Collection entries

Lemma balanceOf_mset (m : balmap) (k k' : string) (v : num) :
  balanceOf (mset m k v) k' = if String.eqb k k' then v else balanceOf m k'.
Proof.
  unfold balanceOf. rewrite mget_mset. destruct (String.eqb k k'); reflexivity.
Qed.

Lemma mget_In (m : balmap) (k : string) (v : num) :
  mget m k = Some v -> In (k, v) m.
Proof.
  induction m as [ | [k0 v0] m IH]; simpl; [discriminate | ].
  destruct (String.eqb_spec k0 k) as [-> | ].
  - intros [= ->]. left. reflexivity.
  - intros H. right. exact (IH H).
Qed.

Lemma In_mget (m : balmap) (k : string) (v : num) :
  NoDup (keys m) -> In (k, v) m -> mget m k = Some v.
Proof.
  induction m as [ | [k0 v0] m IH]; simpl; [tauto | ].
  intros Hnd [[= -> ->] | Hin].
  - rewrite String.eqb_refl. reflexivity.
  - inversion Hnd as [ | ? ? Hk0 Hnd']; subst.
    destruct (String.eqb_spec k0 k) as [-> | ].
    + exfalso. apply Hk0. change k with (fst (k, v)). apply in_map, Hin.
    + apply IH; assumption.
Qed.

Lemma In_keys_mset (m : balmap) (k k' : string) (v : num) :
  In k' (keys (mset m k v)) <-> k' = k \/ In k' (keys m).
Proof.
  induction m as [ | [k0 v0] m IH]; simpl.
  - intuition congruence.
  - destruct (String.eqb_spec k0 k) as [-> | Hne]; simpl.
    + intuition congruence.
    + rewrite IH. tauto.
Qed.

Lemma NoDup_keys_mset (m : balmap) (k : string) (v : num) :
  NoDup (keys m) -> NoDup (keys (mset m k v)).
Proof.
  induction m as [ | [k0 v0] m IH]; simpl; intros Hnd.
  - constructor; [tauto | constructor].
  - inversion Hnd as [ | ? ? Hk0 Hnd']; subst.
    destruct (String.eqb_spec k0 k) as [-> | Hne]; simpl.
    + constructor; assumption.
    + constructor; [ | apply IH, Hnd'].
      fold (keys (mset m k v)). rewrite In_keys_mset. intuition congruence.
Qed.

Lemma Forall_mset (P : string * num -> Prop) (m : balmap) (k : string)
    (v : num) :
  Forall P m -> P (k, v) -> Forall P (mset m k v).
Proof.
  intros Hm Hkv. induction Hm as [ | [k0 v0] m H0 Hm IH]; simpl.
  - constructor; [exact Hkv | constructor].
  - destruct (String.eqb_spec k0 k) as [-> | Hne].
    + constructor; assumption.
    + constructor; assumption.
Qed.

Lemma wf_map_nil : wf_map [].
Proof. split; constructor. Qed.

Lemma wf_map_mset (m : balmap) (k : string) (v : num) :
  wf_map m -> trim k = k -> is_number v -> wf_map (mset m k v).
Proof.
  intros [Hnd Hall] Hk Hv. split.
  - apply NoDup_keys_mset, Hnd.
  - apply Forall_mset; [exact Hall | split; assumption].
Qed.

Lemma wf_map_number (m : balmap) (k : string) :
  wf_map m -> is_number (balanceOf m k).
Proof.
  intros [_ Hall]. unfold balanceOf.
  destruct (mget m k) as [v | ] eqn:Hget; [ | apply zero_number].
  apply mget_In in Hget. rewrite Forall_forall in Hall.
  exact (proj2 (Hall _ Hget)).
Qed.

(** On a well-formed map, [get(k) || 0] reads the recorded balance. *)
Lemma getOr0_balanceOf (m : balmap) (k : string) :
  wf_map m -> getOr0 m k = balanceOf m k.
Proof.
  intros Hwf. pose proof (wf_map_number m k Hwf) as Hnum.
  unfold getOr0, balanceOf in *.
  destruct (mget m k) as [v | ]; [ | reflexivity].
  apply truthy_or_zero, is_number_not_NaN, Hnum.
Qed.

End MapFacts.

(** ** The inner loops

    The four loop bodies have one shape: entries selected by a test
    add a value to the balance of a key. *)

Section CreditLoop.

Context {A : Type} (cond : A -> bool) (key : A -> string) (val : A -> num).

Local Abbreviation creditStep := (creditStep cond key val).
Local Abbreviation credited := (credited cond key val).
Local Abbreviation creditable := (creditable cond key val).

Lemma creditStep_wf (m : balmap) (x : A) :
  wf_map m -> (cond x = true -> trim (key x) = key x /\ is_fin (val x)) ->
  wf_map (creditStep m x).
Proof.
  intros Hwf Hx. unfold creditStep. destruct (cond x); [ | exact Hwf].
  destruct (Hx eq_refl) as [Hk Hv]. apply wf_map_mset; try assumption.
  apply num_add_number; [ | exact Hv].
  rewrite getOr0_balanceOf by exact Hwf.
  apply is_number_not_NaN, wf_map_number, Hwf.
Qed.

Lemma creditStep_balance (m : balmap) (x : A) (k : string) :
  wf_map m ->
  balanceOf (creditStep m x) k =
  if cond x && String.eqb (key x) k then num_add (balanceOf m k) (val x)
  else balanceOf m k.
Proof.
  intros Hwf. unfold creditStep. destruct (cond x); simpl; [ | reflexivity].
  rewrite balanceOf_mset, getOr0_balanceOf by exact Hwf.
  destruct (String.eqb_spec (key x) k) as [-> | ]; reflexivity.
Qed.

Lemma creditStep_skip (m : balmap) (x : A) :
  cond x = false -> creditStep m x = m.
Proof. unfold creditStep. intros ->. reflexivity. Qed.

(** After the loop the balance of [k] is its former value with the
    values of the selected entries of key [k] added one after the
    other. *)
Lemma credit_loop (l : list A) (m : balmap) :
  wf_map m -> creditable l ->
  wf_map (fold_left creditStep l m) /\
  forall k, balanceOf (fold_left creditStep l m) k =
            addAll (balanceOf m k) (credited k l).
Proof.
  revert m. induction l as [ | x l IH]; intros m Hwf Hl; simpl.
  - split; [exact Hwf | ]. intros k. reflexivity.
  - assert (Hx : cond x = true -> trim (key x) = key x /\ is_fin (val x))
      by (apply Hl; left; reflexivity).
    assert (Hl' : creditable l)
      by (intros y Hy; apply Hl; right; exact Hy).
    destruct (IH (creditStep m x) (creditStep_wf m x Hwf Hx) Hl')
      as [Hwf' Hbal].
    split; [exact Hwf' | ]. intros k.
    rewrite Hbal, creditStep_balance by exact Hwf.
    unfold credited. simpl filter.
    destruct (cond x && String.eqb (key x) k); reflexivity.
Qed.

Lemma credit_loop_skip (l : list A) (m : balmap) :
  (forall x, In x l -> cond x = false) -> fold_left creditStep l m = m.
Proof.
  revert m. induction l as [ | x l IH]; intros m Hl; simpl.
  - reflexivity.
  - rewrite creditStep_skip by (apply Hl; left; reflexivity).
    apply IH. intros y Hy. apply Hl. right. exact Hy.
Qed.

(** A key of the result was there before or was credited. *)
Lemma credit_loop_keys (l : list A) (m : balmap) (k : string) :
  In k (keys (fold_left creditStep l m)) ->
  In k (keys m) \/ exists x, In x l /\ cond x = true /\ key x = k.
Proof.
  revert m. induction l as [ | x l IH]; intros m; cbn [fold_left].
  - intros H. left. exact H.
  - intros H. destruct (IH _ H) as [Hm | (y & Hy & Hc & Hk)].
    + unfold creditStep in Hm. destruct (cond x) eqn:Hc.
      * apply In_keys_mset in Hm. destruct Hm as [-> | Hm].
        -- right. exists x. split; [left; reflexivity | auto].
        -- left. exact Hm.
      * left. exact Hm.
    + right. exists y. split; [right; exact Hy | auto].
Qed.

End CreditLoop.

Lemma fold_left_ext {A B : Type} (f g : B -> A -> B) (l : list A) (b : B) :
  (forall b x, f b x = g b x) -> fold_left f l b = fold_left g l b.
Proof.
  intros Hfg. revert b. induction l as [ | x l IH]; intros b; simpl.
  - reflexivity.
  - rewrite Hfg. apply IH.
Qed.

Lemma filter_false {A : Type} (f : A -> bool) (l : list A) :
  (forall x, In x l -> f x = false) -> filter f l = [].
Proof.
  induction l as [ | x l IH]; intros Hl; simpl.
  - reflexivity.
  - rewrite (Hl x (or_introl eq_refl)). apply IH.
    intros y Hy. apply Hl. right. exact Hy.
Qed.

Lemma map_same {A B : Type} (v : B) (l : list A) :
  map (fun _ => v) l = repeat v (length l).
Proof.
  induction l as [ | x l IH]; simpl; [ | rewrite IH]; reflexivity.
Qed.

(** The loop bodies as instances of [creditStep]. *)

Lemma equalStep_payer (u p : string) (share : num) (m : balmap) (x : string) :
  equalStep u true p share m x =
  creditStep (notViewer u) trim (fun _ => share) m x.
Proof.
  unfold equalStep, creditStep, notViewer.
  destruct (String.eqb (trim x) (trim u)); reflexivity.
Qed.

Lemma equalStep_other (u p : string) (share : num) (m : balmap) (x : string) :
  equalStep u false p share m x =
  creditStep (fun y => notViewer u y && String.eqb (trim p) (trim y))
    trim (fun _ => num_neg share) m x.
Proof.
  unfold equalStep, creditStep, notViewer.
  destruct (String.eqb (trim x) (trim u)); simpl; [reflexivity | ].
  destruct (String.eqb (trim p) (trim x)); reflexivity.
Qed.

Lemma customPayerStep_credit (u : string) (m : balmap) (s : Split) :
  customPayerStep u m s =
  creditStep (fun d => notViewer u (member d)) (fun d => trim (member d))
    (fun d => Fin (split_amount d)) m s.
Proof. reflexivity. Qed.

Lemma customOtherStep_credit (u pn : string) (m : balmap) (s : Split) :
  customOtherStep u pn m s =
  creditStep (fun d => trimsTo (trim u) (member d)) (fun _ => pn)
    (fun d => num_neg (Fin (split_amount d))) m s.
Proof. reflexivity. Qed.

(** ** One expense *)

Section ProcessExpense.

Variable u : string.

Lemma share_cases (e : Expense) : members e = [] \/ is_fin (shareOf e).
Proof.
  unfold shareOf. destruct (members e) as [ | x l]; [left; reflexivity | ].
  right. simpl length. apply share_finite.
Qed.

Lemma trimsTo_notViewer (k x : string) :
  k <> trim u -> notViewer u x && String.eqb (trim x) k = trimsTo k x.
Proof.
  intros Hk. unfold notViewer, trimsTo.
  destruct (String.eqb_spec (trim x) k) as [Hx | ];
    [ | apply andb_false_r].
  destruct (String.eqb_spec (trim x) (trim u)); [congruence | reflexivity].
Qed.

Lemma viewer_not_credited (x : string) :
  notViewer u x && String.eqb (trim x) (trim u) = false.
Proof.
  unfold notViewer. destruct (String.eqb (trim x) (trim u)); reflexivity.
Qed.

(** The equal-split loop when the viewer paid. *)
Lemma equal_payer_loop (p : string) (share : num) (l : list string)
    (m : balmap) :
  wf_map m -> l = [] \/ is_fin share ->
  wf_map (fold_left (equalStep u true p share) l m) /\
  forall k,
    balanceOf (fold_left (equalStep u true p share) l m) k =
    if String.eqb k (trim u) then balanceOf m k
    else addAll (balanceOf m k) (repeat share (occurrences k l)).
Proof.
  intros Hwf [-> | Hshare].
  - split; [exact Hwf | ]. intros k. simpl.
    destruct (String.eqb k (trim u)); reflexivity.
  - rewrite (fold_left_ext _ _ l m (equalStep_payer u p share)).
    destruct (credit_loop (notViewer u) trim (fun _ => share) l m Hwf)
      as [Hwf' Hbal].
    { intros x _ _. split; [apply trim_idem | exact Hshare]. }
    split; [exact Hwf' | ]. intros k. rewrite Hbal. unfold credited.
    destruct (String.eqb_spec k (trim u)) as [-> | Hk].
    + rewrite filter_false by (intros x _; apply viewer_not_credited).
      reflexivity.
    + rewrite (filter_ext _ (trimsTo k))
        by (intros x; apply trimsTo_notViewer, Hk).
      rewrite map_same. reflexivity.
Qed.

(** The equal-split loop when someone else paid: only the payer's key
    can change. *)
Lemma equal_other_loop (p : string) (share : num) (l : list string)
    (m : balmap) :
  wf_map m -> l = [] \/ is_fin share ->
  wf_map (fold_left (equalStep u false p share) l m) /\
  forall k,
    balanceOf (fold_left (equalStep u false p share) l m) k =
    if negb (String.eqb k (trim u)) && String.eqb k (trim p) then
      subAll (balanceOf m k) (repeat share (occurrences k l))
    else balanceOf m k.
Proof.
  intros Hwf [-> | Hshare].
  - split; [exact Hwf | ]. intros k. simpl.
    destruct (negb (String.eqb k (trim u)) && String.eqb k (trim p));
      reflexivity.
  - rewrite (fold_left_ext _ _ l m (equalStep_other u p share)).
    destruct (credit_loop
                (fun y => notViewer u y && String.eqb (trim p) (trim y))
                trim (fun _ => num_neg share) l m Hwf) as [Hwf' Hbal].
    { intros x _ _. split; [apply trim_idem | apply is_fin_neg, Hshare]. }
    split; [exact Hwf' | ]. intros k. rewrite Hbal. unfold credited.
    destruct (String.eqb_spec k (trim u)) as [-> | Hk]; simpl.
    + rewrite filter_false; [reflexivity | ].
      intros x _. rewrite <- andb_assoc, (andb_comm (String.eqb _ _)).
      rewrite andb_assoc, viewer_not_credited. reflexivity.
    + destruct (String.eqb_spec k (trim p)) as [-> | Hp].
      * rewrite (filter_ext _ (trimsTo (trim p))).
        -- rewrite map_same, <- map_repeat. apply addAll_neg.
        -- intros x. rewrite <- andb_assoc.
           rewrite <- (trimsTo_notViewer (trim p) x Hk).
           unfold trimsTo.
           destruct (String.eqb_spec (trim x) (trim p)) as [-> | ].
           ++ rewrite String.eqb_refl. reflexivity.
           ++ rewrite !andb_false_r. reflexivity.
      * rewrite filter_false; [reflexivity | ].
        intros x _. destruct (String.eqb_spec (trim x) k) as [Hx | ];
          [ | apply andb_false_r].
        destruct (String.eqb_spec (trim p) (trim x)); [congruence | ].
        rewrite !andb_false_r. reflexivity.
Qed.

End ProcessExpense.

Section CustomLoops.

Variable u : string.

(** The custom-split loop when the viewer paid. *)
Lemma custom_payer_loop (ds : list Split) (m : balmap) :
  wf_map m ->
  wf_map (fold_left (customPayerStep u) ds m) /\
  forall k,
    balanceOf (fold_left (customPayerStep u) ds m) k =
    if String.eqb k (trim u) then balanceOf m k
    else addAll (balanceOf m k) (splitAmounts (splitsOf k ds)).
Proof.
  intros Hwf.
  rewrite (fold_left_ext _ _ ds m (customPayerStep_credit u)).
  destruct (credit_loop (fun d => notViewer u (member d))
              (fun d => trim (member d)) (fun d => Fin (split_amount d))
              ds m Hwf) as [Hwf' Hbal].
  { intros x _ _. split; [apply trim_idem | exact I]. }
  split; [exact Hwf' | ]. intros k. rewrite Hbal. unfold credited.
  destruct (String.eqb_spec k (trim u)) as [-> | Hk].
  - rewrite filter_false by (intros x _; apply viewer_not_credited).
    reflexivity.
  - rewrite (filter_ext _ (fun d => trimsTo k (member d)))
      by (intros x; apply trimsTo_notViewer, Hk).
    reflexivity.
Qed.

■ **Task prompt**
Tell how many lines of the records above hold the string "exists". Give no other text.

■ **Answer to the exercise**
3